The Venice Neighborhood Council amended the original O'Farrell Motion, which provided buffer zones for parks, schools, school routes, child care centers and homeless shelters and housing, to add 150 foot setbacks for residences, slightly greater setbacks from entrances/exits, and easier access for the disabled to sidewalks.


Send to:

<mike.bonin@lacity.org>

Mayor Eric Garcetti c/o <ami.fields-meyer@lacity.org>
 
<mike.n.feuer@lacity.org>



MOTION TO AMEND LAMC 41.18
(Adopted 2/18/20)

The Venice Neighborhood Council calls upon the Los Angeles City Council to Amend LAMC 41.18 as follows:

(d) No person shall sit, lie or sleep in or upon any street, sidewalk, or other public right-of-way as follows:

(1) At any time in a manner that restricts fifteen feet of clearance from any utilizable and operational entrance, exit, driveway or loading dock.

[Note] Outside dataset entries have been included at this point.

(* ===== verification/UsbSpec.v ===== *)
(** * USB input: from a completed transfer to the keys down

    [poll_event] on the event of a keyboard's transfer, composed with what [Hid]
    proves of the report and [Keyboard] of the bytes; and the loss of an
    input event that comes while the driver waits for another. *)

From stdpp Require Import base list numbers gmap strings.
From Stdlib Require Import ZArith Lia.
From S2P Require Import Prelude.
From S2P Require Import Util.
From S2P Require Import Pmm.
From S2P Require Import Vmm.
From S2P Require Import Paging.
From S2P Require Import Mm.
From S2P Require Import Sim.
From S2P Require Import Ob.
From S2P Require Import Io.
From S2P Require Import Hw.
From S2P Require Import Input.
From S2P Require Import Fat32.
From S2P Require Import Ram.
From S2P Require Import Ide.
From S2P Require Import Cdfs.
From S2P Require Import Msc.
From S2P Require Import MscSpec.
From S2P Require Import Hid.
From S2P Require Import Xhci.
From S2P Require Import XhciSpec.
From S2P Require Import Usb.
Import Util Pmm Vmm Paging Ob Io Hw Fat32 Msc MscSpec Xhci XhciSpec Usb.

Module UsbSpec.

Section poll.
Context {C : Type} `{Dma C} (a : arch) (h : Z).
Implicit Types (m : mem) (d : usb C) (s : XHCI_STATE).

(** The event at the consumer's place completes the transfer at [trb]. *)
Definition transfer_done s m (trb : Z) : Prop :=
  let e := xevents s + 16 * event_dequeue s in
  Z.land (ld32 m (e + 12)) 1 = event_cycle s /\ Z.land (Z.shiftr (ld32 m (e + 12)) 10) 63 = 32 /\
  (u8 (Z.shiftr (ld32 m (e + 8)) 24) = 1 \/ u8 (Z.shiftr (ld32 m (e + 8)) 24) = 13) /\ Z.shiftr (ld64 m e) 4 = Z.shiftr trb 4.

Definition hid_at s (i : Z) : HID := hid (get no_xdevice (xdevices s) i).

(** Device [i] waits for [trb], and no device before it does. *)
Definition first_waiting s (i trb : Z) : Prop :=
  0 <= i < 8 /\ i < device_count s /\ Datatypes.length (xdevices s) = 8%nat /\ hid_pending (hid_at s i) = trb /\ trb <> 0 /\
  forall j, 0 <= j < i -> hid_pending (hid_at s j) = 0 \/ Z.shiftr (hid_pending (hid_at s j)) 4 <> Z.shiftr trb 4.

Lemma find_pending_first n j s i trb : first_waiting s i trb -> 0 <= j <= i -> (Z.to_nat (i - j) < n)%nat ->
  find_pending n j (Z.shiftr trb 4) s = Some i.
Proof.
  intros (Hi & Hc & Hl & Hp & Hz & Hf). revert j. induction n as [|n IH]; intros j Hj Hn; [lia|]. cbn [find_pending].
  rewrite (proj2 (Z.leb_gt _ _)) by lia. change (VmmGetPhysicalAddress ?x) with x. fold (hid_at s j). destruct (decide (j = i)) as [->|Hne].
  - rewrite Hp, Z.eqb_refl, (proj2 (Z.eqb_neq _ _) Hz). done.
  - destruct (Hf j ltac:(lia)) as [-> | Hd]; [cbn [Z.eqb negb andb]; apply IH; lia|]. rewrite (proj2 (Z.eqb_neq _ _) Hd), andb_false_r. apply IH; lia.
Qed.

(** Steps that change registers and memory only. *)
Lemma write_frame b o v m d : exists m' c', UsbMmioWrite32 b o v m d = (tt, m', set_chip d c').
Proof. unfold UsbMmioWrite32. destruct (reg_write _ _ _ _) as [m' c']. by exists m', c'. Qed.

Lemma next_event_frame m d s : hosts d !! h = Some s ->
  exists m' d' s', next_event h m d = (tt, m', d') /\ keys d' = keys d /\ hosts d' !! h = Some s' /\ xdevices s' = xdevices s.
Proof.
  intros Hs. unfold next_event. erewrite xm_step by (by apply get_host_ok). cbv zeta.
  set (s' := if _ =? 256 then _ else _). unfold put_host, mbind at 1, xm_bind at 1. cbv beta iota.
  set (d1 := mkUsb _ _ _ _). edestruct write_frame as (m1 & c1 & E1). erewrite xm_step by exact E1.
  edestruct write_frame as (m2 & c2 & E2). rewrite E2. eexists m2, _, s'. split; [done|]. split; [done|].
  split; [apply lookup_insert_eq|]. unfold s'. by destruct (_ =? 256).
Qed.

Lemma xring_push_frame r p l c m d : exists m', xring_push r p l c m d
  = ((trbs r + 16 * enqueue r, mkXring (trbs r) (if enqueue r + 1 =? 255 then 0 else enqueue r + 1) (if enqueue r + 1 =? 255 then Z.lxor (cycle r) 1 else cycle r)), m', d).
Proof. unfold xring_push, mbind, xm_bind, poke, mret, xm_ret. destruct (_ =? 255); by eexists. Qed.

Lemma submit_frame m d s i : hosts d !! h = Some s -> 0 <= i < 8 -> Datatypes.length (xdevices s) = 8%nat ->
  configured (get no_xdevice (xdevices s) i) = true -> hid_protocol (hid_at s i) <> 0 -> hid_pending (hid_at s i) = 0 ->
  exists m' d' s', submit_hid_transfer a h i m d = (tt, m', d') /\ keys d' = keys d /\ hosts d' !! h = Some s' /\
    hid_previous (hid_at s' i) = hid_previous (hid_at s i) /\ hid_pending (hid_at s' i) = trbs (hid_ring (hid_at s i)) + 16 * enqueue (hid_ring (hid_at s i)).
Proof.
  intros Hs Hi Hl Hc Hp Hz. unfold submit_hid_transfer. erewrite xm_step by (by apply get_device_ok). cbv zeta. fold (hid_at s i).
  rewrite Hc, Hz, (proj2 (Z.eqb_neq _ _) Hp). cbn [negb orb Z.eqb]. unfold clear at 1, mbind at 1, xm_bind at 1. cbv beta iota.
  edestruct xring_push_frame as (m1 & E1). erewrite xm_step by exact E1. cbv beta iota.
  erewrite xm_step by (by apply put_device_ok). erewrite xm_step by (apply get_host_ok; apply lookup_insert_eq). cbv beta.
  edestruct write_frame as (m2 & c2 & E2). rewrite E2. eexists m2, _, _. split; [done|]. split; [done|]. split; [apply lookup_insert_eq|].
  unfold hid_at. cbn [xdevices with_devices]. by rewrite get_put, Z.eqb_refl by lia.
Qed.

(** C23. A completed transfer of a USB keyboard, found by the poll: the bytes
    queued make the keys down, as the keyboard driver decodes them, those of the
    report in memory; the report is remembered and the next transfer queued. *)
Theorem poll_delivers_report m d s i trb (hist : list Z) :
  hosts d !! h = Some s -> transfer_done s m trb -> first_waiting s i trb ->
  configured (get no_xdevice (xdevices s) i) = true -> hid_protocol (hid_at s i) = 1 ->
  let report := load m (report_at a h i) 8 in
  Hid.report_ok (hid_previous (hid_at s i)) -> Forall is_u8 report ->
  Ring.ring_ok Input.INPUT_QUEUE_SIZE (keys d) -> (Datatypes.length (Hid.waiting (keys d)) <= 23)%nat ->
  Keyboard.prefixed hist = 0 -> Hid.keys_down hist = Hid.report_keys (hid_previous (hid_at s i)) ->
  exists m' d' s' bytes, poll_event a h m d = (true, m', d') /\ hosts d' !! h = Some s' /\
    Hid.waiting (keys d') = Hid.waiting (keys d) ++ map (Input.mkByte 0) bytes /\
    Hid.keys_down (rev bytes ++ hist) = Hid.report_keys report /\ hid_previous (hid_at s' i) = report /\
    hid_pending (hid_at s' i) = trbs (hid_ring (hid_at s i)) + 16 * enqueue (hid_ring (hid_at s i)).
Proof.
  intros Hs (T1 & T2 & T3 & T4) Hw Hcfg Hp report Hprev Hu Hq Hroom Hpre Hdown. pose proof Hw as (Hi & _ & Hl & _).
  assert (Hr : Hid.report_ok report) by (split; [by unfold report; rewrite load_length by lia | done]).
  destruct (Hid.keyboard_report_tracks (hid_seen_input (hid_at s i)) _ report (keys d) hist Hprev Hr Hq Hroom Hpre Hdown)
    as (bytes & seen' & q' & Er & _ & Hwait & _ & _ & Hkeys).
  unfold poll_event. erewrite xm_step by (by apply get_host_ok). cbv zeta. unfold peek, mbind at 1, xm_bind at 1. cbv beta iota. rewrite T1, Z.eqb_refl. cbn [negb].
  unfold mbind at 1, xm_bind at 1. cbv beta iota. unfold mbind at 1, xm_bind at 1. cbv beta iota. rewrite T2, T4, (find_pending_first 8 0 s i trb Hw) by lia.
  assert ((32 =? 32) && ((u8 (Z.shiftr (ld32 m (xevents s + 16 * event_dequeue s + 8)) 24) =? 1) || (u8 (Z.shiftr (ld32 m (xevents s + 16 * event_dequeue s + 8)) 24) =? 13)) = true) as ->
    by (destruct T3 as [-> | ->]; done).
  set (x := hid_at s i) in *. set (dev := get no_xdevice (xdevices s) i) in *.
  set (x' := mkHid (hid_protocol x) (hid_interface x) (hid_in x) (hid_in_dci x) seen' (hid_in_packet x) report 0 (hid_ring x)).
  set (s1 := with_devices s (put (xdevices s) i (with_hid dev x')) (device_count s)).
  set (d1 := mkUsb (chip d) (vm d) (<[h := s1]> (hosts d)) q').
  assert (Hat : get no_xdevice (xdevices s1) i = with_hid dev x') by (unfold s1; cbn [xdevices with_devices]; by rewrite get_put, Z.eqb_refl by lia).
  destruct (submit_frame m d1 s1 i (lookup_insert_eq _ _ _) Hi) as (m2 & d2 & s2 & E2 & K2 & H2 & P2 & Q2);
    [unfold s1; cbn; by rewrite length_put | by rewrite Hat | unfold hid_at; rewrite Hat; cbn; lia | unfold hid_at; by rewrite Hat |].
  assert (Eproc : process_report a h i m d = (tt, m2, d2)).
  { unfold process_report. erewrite xm_step by (by apply get_device_ok). cbv zeta. fold dev. change (hid dev) with x.
    unfold load_bytes, get_keys, mbind at 1, xm_bind at 1. cbv beta iota. unfold mbind at 1, xm_bind at 1. cbv beta iota. fold report. rewrite Hp, Er. cbn [Z.eqb Pos.eqb]. cbv beta iota.
    erewrite xm_step by (by apply put_device_ok). rewrite <- Hp. fold x'. unfold set_keys, mbind at 1, xm_bind at 1. cbv beta iota. exact E2. }
  erewrite xm_step by exact Eproc. destruct (next_event_frame m2 d2 s2 H2) as (m3 & d3 & s3 & E3 & K3 & H3 & L3).
  erewrite xm_step by exact E3. exists m3, d3, s3, bytes. split; [done|]. split; [done|]. rewrite K3, K2. split; [exact Hwait|]. split; [exact Hkeys|].
  unfold hid_at in *. rewrite L3, P2, Q2, Hat. by split.
Qed.

End poll.

(** ** An event that is not waited for *)

(** A keyboard waits for its transfer at 4096; the event of it comes while the
    driver waits for a bulk transfer. *)
Definition lost_host : XHCI_STATE :=
  mkXhci 0 1110000 1100000 32 1 0 32 0 no_ring sim_ev 0
    (mkXdevice 2 0 3 true no_bulk (mkHid 1 0 129 3 false 8 (replicate 8 0) 4096 (mkXring 4096 1 1)) 0 0 no_ring :: replicate 7 no_xdevice) 1 1.
Definition lost_usb : usb sim := mkUsb (mkSim BotIdle (0, 1) (0, 1) (0, 1)) (mkMmu (fun _ => 0) (mkPmm [] 0 0 0 0) 0) {[ 2097152 := lost_host ]} Input.input_reset.
Definition lost_memory : mem := st32 (st32 (st64 (fun _ => 0) sim_ev 4096) (sim_ev + 8) 16777216) (sim_ev + 12) (Z.lor 32768 (33554432 + 1)).

(** The wait consumes it; no later poll finds it, the keyboard still counts as
    waiting, and so its transfer is never queued again. *)
Example hid_event_lost :
  let '(_, m, d) := wait_event_loop 2 2097152 8192 32 0 lost_memory lost_usb in
  let '(found, m', d') := poll_event X86 2097152 m d in
  let '(_, _, d'') := submit_hid_transfer X86 2097152 0 m' d' in
  found = false /\ Hid.waiting (keys d'') = [] /\
  (hid_pending ∘ hid ∘ (fun s => get no_xdevice (xdevices s) 0)) <$> (hosts d'' !! 2097152) = Some 4096.
Proof. vm_compute. split_and!; reflexivity. Qed.

(** Polled instead, the same event brings shift and the letter A. *)
Definition typed_memory : mem := upd (upd lost_memory 2097220 2) 2097222 4.

Lemma poll_delivers_report_witness :
  exists m' d' bytes, poll_event X86 2097152 typed_memory lost_usb = (true, m', d') /\
    Hid.waiting (keys d') = map (Input.mkByte 0) bytes /\ Hid.keys_down (rev bytes) = Hid.report_keys [2; 0; 4; 0; 0; 0; 0; 0].
Proof.
  assert (Hok : forall l, Datatypes.length l = 8%nat -> forallb (fun x => (0 <=? x) && (x <? 256)) l = true -> Hid.report_ok l).
  { intros l Hl Hb. split; [done|]. apply Forall_forall. intros x Hx. rewrite forallb_forall in Hb. specialize (Hb x ltac:(by apply list_elem_of_In)).
    unfold is_u8. lia. }
  assert (Hf : first_waiting lost_host 0 4096) by (unfold first_waiting; split_and!; cbn; try lia; done).
  destruct (poll_delivers_report X86 2097152 typed_memory lost_usb lost_host 0 4096 [] (lookup_insert_eq _ _ _)) as (m' & d' & s' & bytes & E & _ & Hw & Hk & _).
  - repeat split; vm_compute; auto.
  - exact Hf.
  - reflexivity.
  - reflexivity.
  - apply Hok; reflexivity.
  - apply (Hok (load typed_memory (report_at X86 2097152 0) 8)); vm_compute; reflexivity.
  - repeat split; cbn; lia.
  - vm_compute. lia.
  - reflexivity.
  - vm_compute. reflexivity.
  - exists m', d', bytes. split; [exact E|]. rewrite app_nil_r in Hk. split; [exact Hw|]. rewrite Hk. vm_compute. reflexivity.
Defined.

End UsbSpec.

(2) At any time in a manner that restricts passage to less than 36” in any and all directions, as required by the American with Disabilities Act (ADA).

(3) At any time:

(i)                  Within 150 feet of any structure, with a Certificate of Occupancy, that is in residential use.
(ii)                Within 500 feet of a park.
(iii)              Within 500 feet of a school.
(iv)               Within 500 feet of a daycare center.
(v)                 In or upon any tunnel, bridge or pedestrian subway that is on a route designated by City Council resolution as a school route.
(vi)               Within 500 feet of a facility opened after January 1, 2018 to provide housing, shelter, supportive services, safe parking, or storage to homeless persons. (vi) Bike and other recreational paths.
(vii)              Public areas (non-sidewalk) posted with No Trespass signs for safety purposes.
(viii)            Public areas posted with closing times for safety and maintenance purposes.
(ix)                Crowded public sidewalk areas like those exempted in the Citywide vending ordinance and other large venue-adjacent areas.

Upon passage this Resolution shall be presented as a Community Impact Statement to the City Council for attachment to Council Fire 19-0602-S1 regarding proposed amendments to LAMC 41.18, which was introduced in July, 2019.